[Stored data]

"""

(* ===== verification/Shrink.v ===== *)
(** * Shrinking the dentry cache below a root (fs/dcache.c)

    [shrink_dcache_parent] and [shrink_dcache_anon] collect the unused dentries
    at the end of the LRU list and prune as many, until none is found.  Each
    round frees a dentry or takes its second chance away, so the rounds end, and
    at the end no unused dentry is left. *)

From stdpp Require Import relations.
From S2P Require Import Prelude KString Kernel Links Inode InodeInv Dcache DcacheInv DcacheOps Prune Walk.

(** ** Selecting one dentry *)

(** Only places on the LRU list differ. *)
Definition lru_only (s s' : kstate) : Prop :=
  ∀ x, (λ d, d <| d_lru := false |>) <$> dentries s' !! x = (λ d, d <| d_lru := false |>) <$> dentries s !! x.

#[export] Instance lru_only_preorder : PreOrder lru_only.
Proof. split; [by intros s x|]. intros s1 s2 s3 H1 H2 x. by rewrite H2, H1. Qed.

Lemma lru_only_dentry s s' x d :
  lru_only s s' → dentries s !! x = Some d →
  ∃ d', dentries s' !! x = Some d' ∧ d' <| d_lru := false |> = d <| d_lru := false |>.
Proof.
  intros H Hx. specialize (H x). rewrite Hx in H. simpl in H.
  destruct (dentries s' !! x) as [d'|]; [|done]. apply (inj Some) in H. eauto.
Qed.

Lemma lru_only_tree s s' : lru_only s s' → same_tree s s'.
Proof.
  intros H x d Hx. destruct (lru_only_dentry _ _ _ _ H Hx) as (d' & Hx' & E). exists d'.
  split; [done|]. by injection E.
Qed.

Lemma lru_only_update s s' x d d' :
  dentries s !! x = Some d → dentries s' = <[x := d']> (dentries s) →
  d' <| d_lru := false |> = d <| d_lru := false |> → lru_only s s'.
Proof. intros Hx E Ed y. rewrite E. map_cases; [rewrite Hx; simpl; congruence|done]. Qed.

(** In use, and not on the LRU list. *)
Definition in_use (s : kstate) (x : ptr) : Prop :=
  ∃ d, dentries s !! x = Some d ∧ d_count d ≠ 0 ∧ d_lru d = false.

(** A selection that has visited [V] and found [found] unused dentries. *)
Record selecting (dext iext : refs) (s0 : kstate) (V : list ptr) (found : nat) (s : kstate) : Prop :=
    mkSelecting {
  se_reclaimed : reclaimed dext iext s0 s;
  se_lru_only : lru_only s0 s;
  se_seen : found = O → ∀ x, x ∈ V → in_use s x;
  se_tail : (0 < found)%nat → tail_free s
}.

Lemma off_lru_list dext iext s x d :
  vfs_inv dext iext s → dentries s !! x = Some d → d_lru d = false → x ∉ dentry_unused s.
Proof.
  intros Hv Hx Hl Hin. destruct (lru_dentry _ _ _ _ Hv Hin) as (d' & Hx' & Hl'). congruence.
Qed.

Lemma last_list_del x y l : last l = Some y → y ≠ x → last (list_del x l) = Some y.
Proof.
  intros (l' & ->)%last_Some Hy. unfold list_del. rewrite filter_app, filter_cons_True by done.
  apply last_snoc.
Qed.

(** It leaves the list. *)
Lemma wp_select_del dext iext x d s :
  vfs_inv dext iext s → dentries s !! x = Some d →
  wp (mwhen (d_lru d) (modify (λ s, s <| nr_unused_dentry ::= λ n, n - 1 |>) ;; d_lru_del x))
    (λ _ s', reclaimed dext iext s s' ∧ dentries s' = <[x := d <| d_lru := false |>]> (dentries s) ∧
       dentry_unused s' = list_del x (dentry_unused s)) s.
Proof.
  intros Hv Hx. wp_if Hl.
  - unfold d_lru_del. wp_run. destruct (off_lru_inv _ _ _ _ _ Hv Hx Hl) as [_ Hr].
    match goal with |- reclaimed _ _ _ ?st ∧ _ => assert (st = off_lru x d s) as -> by (unfold off_lru; kstate_eq) end.
    done.
  - split_and!; [by apply reclaimed_refl| |].
    + rewrite insert_id; [done|]. rewrite Hx. destruct d. simpl in *. by subst.
    + symmetry. apply list_del_notin. by eapply off_lru_list.
Qed.

(** It comes to the end of the list. *)
Lemma add_tail_inv dext iext x d s s' :
  vfs_inv dext iext s → dentries s !! x = Some d → d_lru d = false →
  s' = s <| dentry_unused ::= (.++ [x]) |> <| dentries ::= <[x := d <| d_lru := true |>]> |>
         <| nr_unused_dentry ::= Z.add 1 |> →
  reclaimed dext iext s s'.
Proof.
  intros Hv Hx Hl ->. apply (reclaimed_one _ _ _ _ x d (d <| d_lru := true |>) Hx); try done.
  apply (vfs_inv_lru_add dext iext s _ x d (d <| d_lru := true |>)); try done.
  - by destruct (dc_ok _ _ (vi_dcache _ _ _ Hv) _ _ Hx).
  - simpl. by rewrite <-Permutation_cons_append.
  - simpl. lia.
Qed.

Lemma wp_select_one dext iext s0 V found x d s :
  selecting dext iext s0 V found s → dentries s !! x = Some d →
  wp (select_one x d) (λ _ s', selecting dext iext s0 (x :: V)
    (if d_count d =? 0 then S found else found) s') s.
Proof.
  intros [Hr Ho Hs Ht] Hx. unfold select_one. wp_step.
  eapply wp_mono; [apply (wp_select_del _ _ _ _ _ (rc_vfs _ _ _ _ Hr) Hx)|].
  intros _ s1 (Hr1 & E1 & U1). assert (dentries s1 !! x = Some (d <| d_lru := false |>)) as Hx1
    by (by rewrite E1, lookup_insert_eq).
  assert (lru_only s0 s1) as Ho1 by (etrans; [done|by eapply lru_only_update]).
  assert (reclaimed dext iext s0 s1) as Hr1' by (by eapply reclaimed_trans).
  destruct (d_count d =? 0) eqn:Ec; bool_to_prop; cbn [mwhen].
  - unfold d_lru_add_tail. wp_run. split.
    + eapply reclaimed_trans; [done|]. eapply (add_tail_inv _ _ x _ s1 _ (rc_vfs _ _ _ _ Hr1) Hx1); done.
    + etrans; [done|]. by eapply (lru_only_update _ _ x _ _ Hx1).
    + done.
    + intros _. do 2 eexists. simpl. rewrite last_snoc, lookup_insert_eq. done.
  - wp_run. split; [done|done| |].
    + intros E z [->|Hz]%elem_of_cons; [by exists (d <| d_lru := false |>)|].
      destruct (Hs E z Hz) as (dz & Hz' & ? & ?). unfold in_use. rewrite E1. map_cases; [|by eauto].
      simplify_eq. by exists (d <| d_lru := false |>).
    + intros Hf. destruct (Ht Hf) as (y & dy & El & Hy & Hc). exists y.
      assert (y ≠ x) by (intros ->; congruence). exists dy. split_and!; [|by rewrite E1, lookup_insert_ne|done].
      rewrite U1. by apply last_list_del.
Qed.

Lemma selecting_resched dext iext s0 V found s l :
  selecting dext iext s0 V found s → selecting dext iext s0 V found (s <| resched := l |>).
Proof.
  intros [[[Hd Hi] Hf Hk Hs Hw] Ho Hv Ht]. split; try done. split; try done.
  split; [by apply (dcache_inv_ext _ _ _ _ Hd)|by apply (inode_inv_ext _ _ _ _ Hi)].
Qed.

Lemma wp_may_resched dext iext s0 V found s :
  selecting dext iext s0 V found s →
  wp (match found with O => mret false | S _ => need_resched end)
    (λ out s', selecting dext iext s0 V found s' ∧ (out = true → (0 < found)%nat)) s.
Proof.
  intros Hs. destruct found as [|n]; [wp_step; done|]. unfold need_resched, wp.
  destruct (resched s) as [|b l]; [done|]. split; [by apply selecting_resched|lia].
Qed.

(** ** select_parent *)

Section select.
Context (dext iext : refs) (s0 : kstate) (root : ptr) (Q : nat → kstate → Prop).
Hypothesis early : ∀ V found s, selecting dext iext s0 V found s → (0 < found)%nat → Q found s.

"""

# Instructions to follow
The expected answer is an exact copy of the lines above, beginning at the line with "destruct (d_count d" and ending at the line with "assert (y ≠", with both ends in.

# Task output
  destruct (d_count d =? 0) eqn:Ec; bool_to_prop; cbn [mwhen].
  - unfold d_lru_add_tail. wp_run. split.
    + eapply reclaimed_trans; [done|]. eapply (add_tail_inv _ _ x _ s1 _ (rc_vfs _ _ _ _ Hr1) Hx1); done.
    + etrans; [done|]. by eapply (lru_only_update _ _ x _ _ Hx1).
    + done.
    + intros _. do 2 eexists. simpl. rewrite last_snoc, lookup_insert_eq. done.
  - wp_run. split; [done|done| |].
    + intros E z [->|Hz]%elem_of_cons; [by exists (d <| d_lru := false |>)|].
      destruct (Hs E z Hz) as (dz & Hz' & ? & ?). unfold in_use. rewrite E1. map_cases; [|by eauto].
      simplify_eq. by exists (d <| d_lru := false |>).
    + intros Hf. destruct (Ht Hf) as (y & dy & El & Hy & Hc). exists y.
      assert (y ≠ x) by (intros ->; congruence). exists dy. split_and!; [|by rewrite E1, lookup_insert_ne|done].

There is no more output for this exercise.